=== Data supplied ===
-- Opening Marker --
Context (alg : LinearFee) (l : UnspentTransactions) (outs : list TxOut) (ret : ExtendedAddr)
        (attrs : TxAttributes).
Hypothesis dummy_signature : is_Some (unwrap (schnorr_from_default (replicate 64 Byte.x00))).
Hypothesis l_ok : values_ok l.
Hypothesis l_nodup : NoDup l.*1.
Hypothesis outs_coins : Forall (λ o, coin_ok (out_value o)) outs.
Hypothesis outs_positive : Forall (λ o, 0 < out_value o) outs.
Hypothesis outs_some : outs ≠ [].

(** The size of the mock from which the fee of a builder is estimated. *)
Definition mock_size (b : RawBuilder (F := LinearFee)) : Z :=
  match schnorr_sign_inputs_len 2 (inputs_len b) with
  | Some w => Z.of_nat (length (enc tx_aux_codec (mock_txaux_for_tx (to_tx b) w)))
  | None => 0
  end.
-- Closing Marker --
=== Exercise requirements ===
Please give the number of lines above containing "LinearFee" and nothing else.

=== Answer section ===
2